Stored data entries
Lemma int_column_range lo hi v n : int_column lo hi v = Some n → lo ≤ n ≤ hi.
Proof.
  unfold int_column. intros (t & _ & (k & _ & Hk)%bind_Some)%bind_Some.
  destruct ((lo <=? k) && (k <=? hi)) eqn:Hr; [|done]. injection Hk as ->. lia.
Qed.
Lemma int_column_decimal lo hi n :
  lo ≤ n ≤ hi → int_column lo hi (VStr (decimal n)) = Some n.
Proof.
  intros Hn. unfold int_column. cbn [pg_text mbind option_bind]. rewrite of_decimal_decimal. cbn [mbind option_bind].
  replace ((lo <=? n) && (n <=? hi)) with true by lia. done.
Qed.
Lemma int_column_num lo hi n : lo ≤ n ≤ hi → int_column lo hi (VNum n) = Some n.
Proof. exact (int_column_decimal lo hi n). Qed.
(** A column stores the number it is given. *)
Lemma int_column_inv lo hi n n' : int_column lo hi (VStr (decimal n)) = Some n' → n' = n.
Proof.
  unfold int_column. cbn [pg_text mbind option_bind]. rewrite of_decimal_decimal. cbn [mbind option_bind].
  destruct (_ && _); congruence.
Qed.
Lemma BIGINT_decimal n n' : BIGINT (VStr (decimal n)) = Some n' → n' = n.
Proof. apply int_column_inv. Qed.
Lemma NUMERIC_decimal p n n' : NUMERIC p (VStr (decimal n)) = Some n' → n' = n.
Proof. apply int_column_inv. Qed.
Lemma INTEGER_num n n' : INTEGER (VNum n) = Some n' → n' = n.
Proof. exact (int_column_inv _ _ n n'). Qed.
Lemma VARCHAR_text n t t' : VARCHAR n (VStr t) = Some t' → t' = t.
Proof. unfold VARCHAR. cbn [pg_text mbind option_bind]. destruct (_ <=? _); congruence. Qed.
End columns.

(** ** Rows *)
Record ProposalRow := mkProposalRow {
  pr_proposer : string; pr_description : string; pr_description_hash : option string;
  pr_start_ledger : Z; pr_end_ledger : Z;
  pr_votes_for : Z; pr_votes_against : Z; pr_votes_abstain : Z;
  pr_executed : bool; pr_cancelled : bool; pr_queued : bool }.
#[export] Instance ProposalRow_eta : Eta ProposalRow := λ r, mkProposalRow
  (pr_proposer r) (pr_description r) (pr_description_hash r) (pr_start_ledger r) (pr_end_ledger r)
  (pr_votes_for r) (pr_votes_against r) (pr_votes_abstain r) (pr_executed r) (pr_cancelled r) (pr_queued r).
(* ===== verification/IndexerWorld.v ===== *)
(** * What an event handler of the indexer works on

    The database, the cache of the API and the messages sent to the WebSocket
    clients; the statement [pool.query] runs, which Postgres applies whole or
    refuses; and the event itself, with its topics and value already decoded
    by the SDK's [scValToNative].  The classes [Keeps] and [StmtKeeps] carry
    an invariant of the database through a handler statement by statement. *)

From S2P Require Import Prelude JsValues Cache IndexerDb.

(** [WsEvent] of [ws.ts]; the data is an object. *)
Record WsEvent := mkWsEvent { ws_type : string; ws_data : list (string * JsValue) }.

Record World := mkWorld {
  w_db : Db;
  w_cache : CacheState JsValue;
  w_sent : list WsEvent;
}.
#[export] Instance World_eta : Eta World := λ w, mkWorld (w_db w) (w_cache w) (w_sent w).

(** [SorobanRpc.Api.EventResponse], with the fields the handlers read. *)
Record EventResponse := mkEventResponse {
  ev_id : option string;
  ev_ledger : Z;
  ev_contractId : option string;
  ev_txHash : option string;
  ev_ledgerClosedAt : JsValue;
  ev_topic : list JsValue;
  ev_value : JsValue;
}.

(** ** Effects *)

(** A statement takes effect as a whole, or is refused and has none. *)
Definition Stmt : Type := Db → option Db.

(** [await pool.query(...)] *)
Definition query (s : Stmt) : M World unit :=
  w ← get;
  match s (w_db w) with
  | Some d => modify (λ w, w <| w_db := d |>)
  | None => throw (PlainError "the database refuses the statement")
  end.
(** A SELECT. *)
Definition select {A} (f : Db → A) : M World A := gets (λ w, f (w_db w)).
Definition evict (keys : list string) : M World unit := modify (λ w, w <| w_cache ::= (invalidate keys) |>).
Definition evict_prefix (prefix : string) : M World unit :=
  modify (λ w, w <| w_cache ::= (invalidatePattern prefix) |>).
Definition broadcast (type : string) (data : list (string * JsValue)) : M World unit :=
  modify (λ w, w <| w_sent ::= (λ l, l ++ [mkWsEvent type data]) |>).

(** [for (const x of l) await f(x)] *)
Fixpoint for_each {S A} (f : A → M S unit) (l : list A) : M S unit :=
  match l with
  | [] => mret tt
  | x :: l' => f x;; for_each f l'
  end.

(** The number of a value, as [event.ledger] is passed to a column. *)
Definition ledger_value (event : EventResponse) : JsValue := VNum (ev_ledger event).
(** [x ?? null] of an optional text. *)
Definition opt_text (o : option string) : JsValue := match o with Some s => VStr s | None => VNull end.
Definition opt_undefined (o : option string) : JsValue := match o with Some s => VStr s | None => VUndefined end.

(** [a - b] on numbers. *)
Definition num_sub (a b : JsValue) : JsValue :=
  match a, b with VNum x, VNum y => VNum (to_number (x - y)) | _, _ => VNaN end.

(** [lift] runs a call that touches nothing of the world. *)
Definition lift {S A} (o : outcome A) : M S A := λ s, (o, s).
#[export] Instance reads_lift {S A} (o : outcome A) : Reads (S := S) (lift o).
Proof. exists o. intros s. reflexivity. Qed.

(** [raw] as an object whose properties are about to be read. *)
Definition props {S} (v : JsValue) : M S (string → JsValue) :=
  match v with
  | VUndefined | VNull => throw (TypeError "Cannot read properties of undefined")
  | VObj fields => mret (λ k, field k fields)
  | _ => mret (λ _, VUndefined)
  end.
#[export] Instance reads_props {S} v : Reads (S := S) (props v).
Proof. destruct v; eexists; intros ?; reflexivity. Qed.

(** ** Event identifiers *)

(** The object [{ topics, value, tx_hash }] that is stored with an event. *)
Definition event_payload (event : EventResponse) (topics : list JsValue) : string :=
  stringifyJson (VObj [("topics", VArr topics); ("value", ev_value event); ("tx_hash", opt_undefined (ev_txHash event))]).

(** The RPC's identifier of the event, or a digest of what is known of it. *)
Definition indexerEventId `{Runtime} (event : EventResponse) (eventType : string)
    (contractAddress : option string) (serializedPayload : string) : string :=
  match ev_id event with
  | Some (String c s) => String c s
  | _ =>
    "synthetic:" +:+ sha256_hex (String.concat ":"
      [default "" (ev_txHash event); decimal (ev_ledger event); default "" contractAddress; eventType; serializedPayload])
  end.

(** ** Carrying an invariant of the database *)
Definition on_db (I : Db → Prop) (w : World) : Prop := I (w_db w).

Class StmtKeeps (I : Db → Prop) (s : Stmt) : Prop :=
  stmt_keeps : ∀ d d', I d → s d = Some d' → I d'.
Class Keeps (I : Db → Prop) {A} (m : M World A) : Prop :=
  keeps : preserves (on_db I) m.

Lemma wp_query s (Q : unit → World → Prop) (E : JsError → World → Prop) w :
  (∀ d, s (w_db w) = Some d → Q tt (w <| w_db := d |>)) →
  (∀ e, s (w_db w) = None → E e w) →
  wp (query s) Q E w.
Proof.
  intros HQ HE. unfold query. rewrite wp_bind, wp_get.
  destruct (s (w_db w)) as [d|] eqn:Hs; [rewrite wp_modify; by apply HQ|]. by apply HE.
Qed.

Section keeps.
Context (I : Db → Prop).

#[export] Instance keeps_query s : StmtKeeps I s → Keeps I (query s).
Proof. intros Hs w Hw. apply wp_query; [|done]. intros d Hd. exact (Hs _ _ Hw Hd). Qed.
#[export] Instance keeps_select {A} (f : Db → A) : Keeps I (select f).
Proof. intros w Hw. exact Hw. Qed.
#[export] Instance keeps_evict keys : Keeps I (evict keys).
Proof. intros w Hw. exact Hw. Qed.
#[export] Instance keeps_evict_prefix p : Keeps I (evict_prefix p).
Proof. intros w Hw. exact Hw. Qed.
#[export] Instance keeps_broadcast t data : Keeps I (broadcast t data).
Proof. intros w Hw. exact Hw. Qed.
#[export] Instance keeps_reads {A} (m : M World A) : Reads m → Keeps I m | 5.
Proof. intros Hm w Hw. by apply (wp_reads m). Qed.
#[export] Instance keeps_bind {A B} (m : M World B) (k : B → M World A) :
  Keeps I m → (∀ b, Keeps I (k b)) → Keeps I (m ≫= k).
Proof.
  intros Hm Hk w Hw. rewrite wp_bind. eapply wp_mono; [by apply Hm| |done].
  intros b w' Hw'. by apply Hk.
Qed.
#[export] Instance keeps_if {A} (b : bool) (m1 m2 : M World A) :
  Keeps I m1 → Keeps I m2 → Keeps I (if b then m1 else m2).
Proof. by destruct b. Qed.
#[export] Instance keeps_option {A B} (o : option B) (k : B → M World A) (m : M World A) :
  (∀ b, Keeps I (k b)) → Keeps I m → Keeps I (match o with Some b => k b | None => m end).
Proof. by destruct o. Qed.
#[export] Instance keeps_for_each {A} (f : A → M World unit) l :
  (∀ x, Keeps I (f x)) → Keeps I (for_each f l).
Proof. intros Hf. induction l as [|x l IH]; cbn [for_each]; apply _. Qed.
End keeps.

(** A statement that leaves alone the tables an invariant speaks of. *)
Class Untouched {T} (f : Db → T) (s : Stmt) : Prop :=
  untouched : ∀ d d', s d = Some d' → f d' = f d.

(** ** Idempotent statements and handlers

    Applying it again to what it returned changes nothing. *)
Class Idempotent (s : Stmt) : Prop := idempotent : ∀ d d', s d = Some d' → s d' = Some d'.

(** Inserting under a key: [ON CONFLICT (key) DO NOTHING]. *)
Definition insert_new {K A} `{Countable K} (k : K) (r : A) (m : gmap K A) : gmap K A :=
  match m !! k with Some _ => m | None => <[k := r]> m end.

Section insert_new.
Context `{Countable K} {A : Type}.
Implicit Types (m : gmap K A).
Lemma insert_new_lookup k r m i :
  insert_new k r m !! i = if decide (i = k) then Some (default r (m !! k)) else m !! i.
Proof.
  unfold insert_new. case_decide as Hi.
  - subst. destruct (m !! k) eqn:Hk; [by rewrite Hk|by rewrite lookup_insert_eq].
  - destruct (m !! k); [done|by rewrite lookup_insert_ne].
Qed.
Lemma insert_new_idemp k r m : insert_new k r (insert_new k r m) = insert_new k r m.
Proof.
  apply map_eq. intros i. rewrite !insert_new_lookup. case_decide as Hi; [|done].
  by rewrite decide_True.
Qed.
Lemma insert_new_is_Some k r m i : is_Some (m !! i) → is_Some (insert_new k r m !! i).
Proof. rewrite insert_new_lookup. case_decide; [intros _; eauto|done]. Qed.
Lemma alter_idemp (f : A → A) k m : (∀ x, f (f x) = f x) → alter f k (alter f k m) = alter f k m.
Proof. intros Hf. rewrite alter_compose. apply alter_ext. by intros x _. Qed.
End insert_new.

What you should do:
Output the lines from the one with "Keeps I m → (∀" to the final line of the entries above, exactly as they stand, please, and nothing else.

Response:
  Keeps I m → (∀ b, Keeps I (k b)) → Keeps I (m ≫= k).
Proof.
  intros Hm Hk w Hw. rewrite wp_bind. eapply wp_mono; [by apply Hm| |done].
  intros b w' Hw'. by apply Hk.
Qed.
#[export] Instance keeps_if {A} (b : bool) (m1 m2 : M World A) :
  Keeps I m1 → Keeps I m2 → Keeps I (if b then m1 else m2).
Proof. by destruct b. Qed.
#[export] Instance keeps_option {A B} (o : option B) (k : B → M World A) (m : M World A) :
  (∀ b, Keeps I (k b)) → Keeps I m → Keeps I (match o with Some b => k b | None => m end).
Proof. by destruct o. Qed.
#[export] Instance keeps_for_each {A} (f : A → M World unit) l :
  (∀ x, Keeps I (f x)) → Keeps I (for_each f l).
Proof. intros Hf. induction l as [|x l IH]; cbn [for_each]; apply _. Qed.
End keeps.

(** A statement that leaves alone the tables an invariant speaks of. *)
Class Untouched {T} (f : Db → T) (s : Stmt) : Prop :=
  untouched : ∀ d d', s d = Some d' → f d' = f d.

(** ** Idempotent statements and handlers

    Applying it again to what it returned changes nothing. *)
Class Idempotent (s : Stmt) : Prop := idempotent : ∀ d d', s d = Some d' → s d' = Some d'.

(** Inserting under a key: [ON CONFLICT (key) DO NOTHING]. *)
Definition insert_new {K A} `{Countable K} (k : K) (r : A) (m : gmap K A) : gmap K A :=
  match m !! k with Some _ => m | None => <[k := r]> m end.

Section insert_new.
Context `{Countable K} {A : Type}.
Implicit Types (m : gmap K A).
Lemma insert_new_lookup k r m i :
  insert_new k r m !! i = if decide (i = k) then Some (default r (m !! k)) else m !! i.
Proof.
  unfold insert_new. case_decide as Hi.
  - subst. destruct (m !! k) eqn:Hk; [by rewrite Hk|by rewrite lookup_insert_eq].
  - destruct (m !! k); [done|by rewrite lookup_insert_ne].
Qed.
Lemma insert_new_idemp k r m : insert_new k r (insert_new k r m) = insert_new k r m.
Proof.
  apply map_eq. intros i. rewrite !insert_new_lookup. case_decide as Hi; [|done].
  by rewrite decide_True.
Qed.
Lemma insert_new_is_Some k r m i : is_Some (m !! i) → is_Some (insert_new k r m !! i).
Proof. rewrite insert_new_lookup. case_decide; [intros _; eauto|done]. Qed.
Lemma alter_idemp (f : A → A) k m : (∀ x, f (f x) = f x) → alter f k (alter f k m) = alter f k m.
Proof. intros Hf. rewrite alter_compose. apply alter_ext. by intros x _. Qed.
End insert_new.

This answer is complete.